EHR systems paved the way for a paradigm shift in US healthcare. The digitization of patient healthcare information has uncovered a world of possibilities that today has powered the transformation of the US healthcare industry into a patient-centric and ecosystem-based world. Meaningful technology is one that is a delight to use and has tangible benefits. Care providers and patients understand the brilliance of meaningful technology deeper than ever before.
With it, their expectations have grown significantly. Therefore, HIT developers looking to disrupt the market with breakthroughs must pull their socks up to take their offerings to the next level. We present some key areas for them to prioritize.

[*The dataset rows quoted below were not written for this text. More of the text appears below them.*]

Ltac look := cbn; first [eassumption | rewrite lookup_insert_eq; reflexivity].
Ltac k_go :=
  repeat lazymatch goal with
  | |- wp (bind _ _) _ _ => apply wp_bind
  | |- wp (gets _) _ _ => apply wp_gets
  | |- wp running_thread _ _ => apply wp_gets
  | |- wp intr_get_level _ _ => apply wp_gets
  | |- wp (modify _) _ _ => apply wp_modify
  | |- wp (ret _) _ _ => apply wp_ret
  | |- wp (assert _) _ _ => apply wp_assert; split; [try done|]
  | |- wp (push _) _ _ => eapply wp_push; [look|]
  | |- wp (upd_thread _ _) _ _ => eapply wp_upd_thread; [look|]
  | |- wp (get_thread _) _ _ => eapply wp_get_thread; [look|]
  | |- wp thread_current _ _ => eapply wp_thread_current; [look|done|]
  | |- wp (lock_held_by_current_thread _) _ _ => eapply wp_lock_held; [look|look|done|]
  | |- wp (get_sema _) _ _ => eapply wp_get_sema; [look|]
  | |- wp (get_holder _) _ _ => eapply wp_get_holder; [look|]
  | |- wp (get_cond _) _ _ => eapply wp_get_cond; [look|]
  | |- wp (put_sema _ _) _ _ => apply wp_modify
  | |- wp (sema_init _ _) _ _ => apply wp_modify
  | |- wp (put_holder _ _) _ _ => apply wp_modify
  | |- wp (put_cond _ _) _ _ => apply wp_modify
  | |- wp intr_context _ _ => eapply wp_intr_context; [look|]
  | |- wp intr_disable _ _ => apply wp_intr_disable
  | |- wp (intr_set_level _) _ _ => apply wp_intr_set_level; [look|intros ?]
  end.

(** The result of a step that concerns the running thread alone: its new
    stack is [st']. *)
Ltac finish_local th st' :=
  eapply (local_kwf _ th ltac:(eassumption) ltac:(eassumption) _ (set_stack (fun _ => st') th));
  [cbn; rewrite ?insert_insert_eq; reflexivity|done|by split_and!|..].

(** The facts about the running thread and its top frame. *)
Ltac e_facts k th f st :=
  lazymatch goal with
  | Hk : kwf k, Hth : threads k !! current k = Some th, Hst : stack th = f :: st |- _ =>
      pose proof (kwf_status k th Hk Hth) as Hrun;
      pose proof (g_intr _ (k_lists _ _ (proj2 Hk))) as Hctx;
      destruct (kwf_top k th f st Hk Hth Hst) as [[Hlv Hr] Hf Hfs Hlk Hd Hd']
  end.

(** The new stack is as it must be; the locks did not move. *)
Ltac stack_tac :=
  lazymatch goal with Hst : stack ?th = _ |- stack_ok _ (stack ?th) _ =>
    split; cbn; rewrite ?Hst; cbn; rewrite ?Z.eqb_refl; try done; eauto;
    repeat (apply Forall_cons_2; [cbn; eauto|]); eauto
  end.
Ltac lock_sum Hst :=
  let l := fresh "l'" in
  let sm := fresh "sm'" in
  let Hsm := fresh "Hsm'" in
  intros l sm Hsm; exists sm; rewrite Hst; cbn;
  split_and!; [exact Hsm
              |lazymatch goal with Hk : kwf _ |- _ => by destruct (g_wait _ (k_lists _ _ (proj2 Hk)) _ _ Hsm) as [[? ?] _] end
              |unfold holds; cbn; first [lia|repeat case_match; lia]].
Ltac lock_tac :=
  lazymatch goal with Hst : stack ?th = _ |- _ =>
    eapply (local_locks _ th ltac:(eassumption) ltac:(eassumption));
    [cbn; rewrite ?insert_insert_eq; reflexivity|cbn; rewrite ?Z.eqb_refl; auto|done|done|lock_sum Hst]
  end.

Cloud Enablement: Care providers are aware of the benefits of cloud computing in healthcare. But the onus is on HIT developers to craft applications that harness their full potential. Besides the obvious benefits of the cloud, it can host and run applications that can be the elemental components of an intricate ecosystem. HIT developers must now understand how to become the architects of this new frontier of care delivery by leveraging the fast deployment, faster testing, predictable interoperability capabilities of the cloud.
Portfolio Rationalization: As technology providers acquire organizations with competing, overlapping or complementary solutions, there is a dire need to rationalize costs and harmonize actions owing to the variety in their solution portfolio. Third-party tie-ups, infrastructure support, and staff maintenance are areas that spike up Opex in the organization. HIT vendors must look at the possibility of creating connected solutions instead of siloed products for better profitability and customer satisfaction. The cost reduction achieved in the process can be passed on to providers making it more affordable for them.
Application/Service Security: As the 21st Century Cures Act orchestrates organizations to exchange electronic patient health information and more, with the ecosystem, structured security mechanisms will be vital for sustenance. Checks and balances need to be ensured in the development cycle, DevOps and production environments to improve their security posture and reduce risk exposure. Without a focus on application security, unpleasant consequences are in order, which could be in the form of lawsuits, lost market share or an exclusive feature in the CMS’s ‘hall of shame.’
Information Governance: Healthcare facilities acquire a treasure trove of data daily from a variety of data sources. The expanding volume of the data contains invaluable patterns and opportunities for improving care outcomes. Reliable data aggregation, consistent data quality and master data management will soon become priorities for payer and provider organization, especially with the push for provider-provider and provider-payer API exchange of healthcare data. HIT vendors who have a weighted data management strategy will immediately be distilled from the others who don’t.
Performance: Both care providers and patients are getting used to the idea of ‘zero wait-time apps on their mobile devices. As patients continue to play a central role in their care process, their patient experience expectations would rise. Care providers will look to go mobile to match those expectations. As a result, optimizing the performance of their solutions must become an obvious priority for HIT vendors. To create and sell high-performance solutions that perform consistently, providers need to analyze their solutions layer by layer to identify bottlenecks.
As the age of ecosystems and seamless transfer of patient health information draws closer, HIT vendors must slice and dice their understanding of clinical workflows and application development skills.